Les images, qui contredisent la version officielle de la légitime défense, ont suscité des manifestations massives, une vague d'indignation publique et de nouvelles critiques à l'égard de l'opération migratoire qui se profile depuis décembre sur la communauté somalienne de cette ville de l'État du Minnesota.
Le mercredi après-midi, lors d'une opération de grande envergure à Minneapolis, Renée Nicole Good, âgée de 37 ans, a été abattue par un agent fédéral.
Les vidéos montrent comment des agents cagoulés tentent d'ouvrir la porte du véhicule de Good, qui commence à se déplacer lentement, sans représenter de menace.
Un troisième agent se positionne devant et ouvre le feu sans avertissement clair.
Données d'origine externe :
(** * A local HTTP file server: path resolution, listings, streaming, speed test

    Shallow embedding of [fileserver.go] (package [main]) and of the parts of
    the Go standard library it calls ([path/filepath], [strings], [fmt],
    [io], [net/http], [os]), on a Unix host.

    Layout: the first half holds the definitions (library models, then the
    handlers), the second half the lemmas and theorems about them. *)

From Stdlib Require Import ZArith List String Ascii Bool Lia QArith.
From Stdlib Require Import DecimalString DecimalZ DecimalPos.
From Stdlib.Strings Require Import Byte.
From stdpp Require Import base gmap strings list.

Open Scope string_scope.
Open Scope list_scope.
Open Scope Z_scope.

(* ===================================================================== *)
(** * Part I: definitions *)
(* ===================================================================== *)

(** ** [path/filepath] on Unix, and the bits of [strings] used on paths *)

Module Path.

(** [filepath.Separator] and [os.IsPathSeparator] on Unix. *)
Definition Separator : ascii := "/"%char.

Definition IsPathSeparator (c : ascii) : bool := Ascii.eqb c Separator.

(** The path elements between separators, empty ones included:
    [strings.Split(path, "/")]. *)
Fixpoint split (path : string) : list string :=
  match path with
  | EmptyString => [""]
  | String c rest =>
      if IsPathSeparator c then "" :: split rest
      else match split rest with
           | e :: es => String c e :: es
           | [] => [String c ""]
           end
  end.

(** [strings.Join(elems, "/")]. *)
Definition join_sep (elems : list string) : string := String.concat "/" elems.

(** Whether [path] starts with a separator ([rooted] in [Clean]). *)
Definition is_rooted (path : string) : bool :=
  match path with
  | String c _ => IsPathSeparator c
  | EmptyString => false
  end.

(** [Clean] keeps the elements written so far in a buffer and an index
    [dotdot] below which a [..] may not back up (the leading slash or a
    leading run of [..]).  Here the buffer is the stack of elements written,
    innermost first; [out.w > dotdot] holds exactly when the stack is not
    empty and its top is a real element. *)
Definition can_backtrack (stack : list string) : bool :=
  match stack with
  | top :: _ => negb (String.eqb top "..")
  | [] => false
  end.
Good a reçu trois impacts de balle et est mort sur le coup. Après les tirs, la voiture a continué d'avancer sur quelques mètres avant de percuter un autre véhicule.
La femme -qui n'était pas la cible de l'opération- participait en tant qu'observatrice citoyenne, une pratique courante dans les communautés assiégées par l'ICE pour documenter d'éventuels abus.
Les images contredisent la version officielle
La secrétaire à la Sécurité nationale, Kristi Noem, a défendu l'agent : “Notre agent a suivi sa formation et a fait exactement ce qu'on lui avait appris à faire dans une situation comme celle-ci”, qualifiant l'acte de “terrorisme domestique”.
Trump a également soutenu cette version et a accusé la victime d'agir « de manière violente, intentionnelle et agressive ».
Mais le maire de Minneapolis, Jacob Frey, a fermement rejeté cette narration.
« Ayant vu la vidéo moi-même, je veux dire à tout le monde directement : c'est de la merde », a déclaré visiblement indigné.
Frey a accusé le DHS d'inventer une histoire et a affirmé que les agents étaient “en train de générer le chaos et la méfiance”.
Qui était Renée Nicole Good ?
Renée Nicole Good vivait à quelques pâtés de maisons de l'endroit où elle a été assassinée. Mère d'un garçon de six ans, elle était décrite par sa mère comme "une personne compatissante, aimante, compréhensive. Un être humain incroyable".
Sur les réseaux sociaux, elle se présentait comme poétesse et écrivaine ; elle avait reçu un prix littéraire en 2020 pour son travail en tant qu’étudiante à l'Université Old Dominion.
« C'est une stupidité qu'ils l'aient tuée », a déploré sa mère, Donna Ganger. « Elle était probablement terrorisée… Cela n'a rien à voir avec tout ça, de toute façon », a-t-elle déclaré, en référence aux émeutes qui ont suivi la descente.
Protestations et politisation
Des centaines de personnes ont participé à une veillée dans la nuit de mercredi. “Il est mort parce qu'il aimait ses voisins”, a affirmé Jaylani Hussein, de CAIR-MN. Pendant la marche, l'accusation de “terroriste domestique” a été rejetée et le nom de Good a été scandé.
Des leaders démocrates comme Alexandria Ocasio-Cortez ont dénoncé ce qui s'est passé comme un "meurtre" et ont averti du caractère "paramilitaire" de l'ICE. Pour le gouverneur Tim Walz, "cette témérité a coûté la vie à quelqu'un".
Harassment de la communauté somalienne
Le déploiement de plus de 2 000 agents de l'ICE coïncide avec des mois de menaces et de commentaires racistes de Trump à l'encontre de la communauté somalienne et de figures comme la congressiste Ilhan Omar.
Sur Truth Social, le président a lié sans preuves les immigrants à la fraude et a demandé qu'ils soient "renvoyés en Somalie".
La mort de Renée Nicole Good - une civile désarmée - survient dans ce climat de harcèlement institutionnel. Et tandis que la Maison Blanche soutient la version des agents, la communauté exige justice pour une femme qui, comme ils l'ont rappelé lors de la veillée, "a agi guidée par ses principes et est morte en essayant de protéger les autres".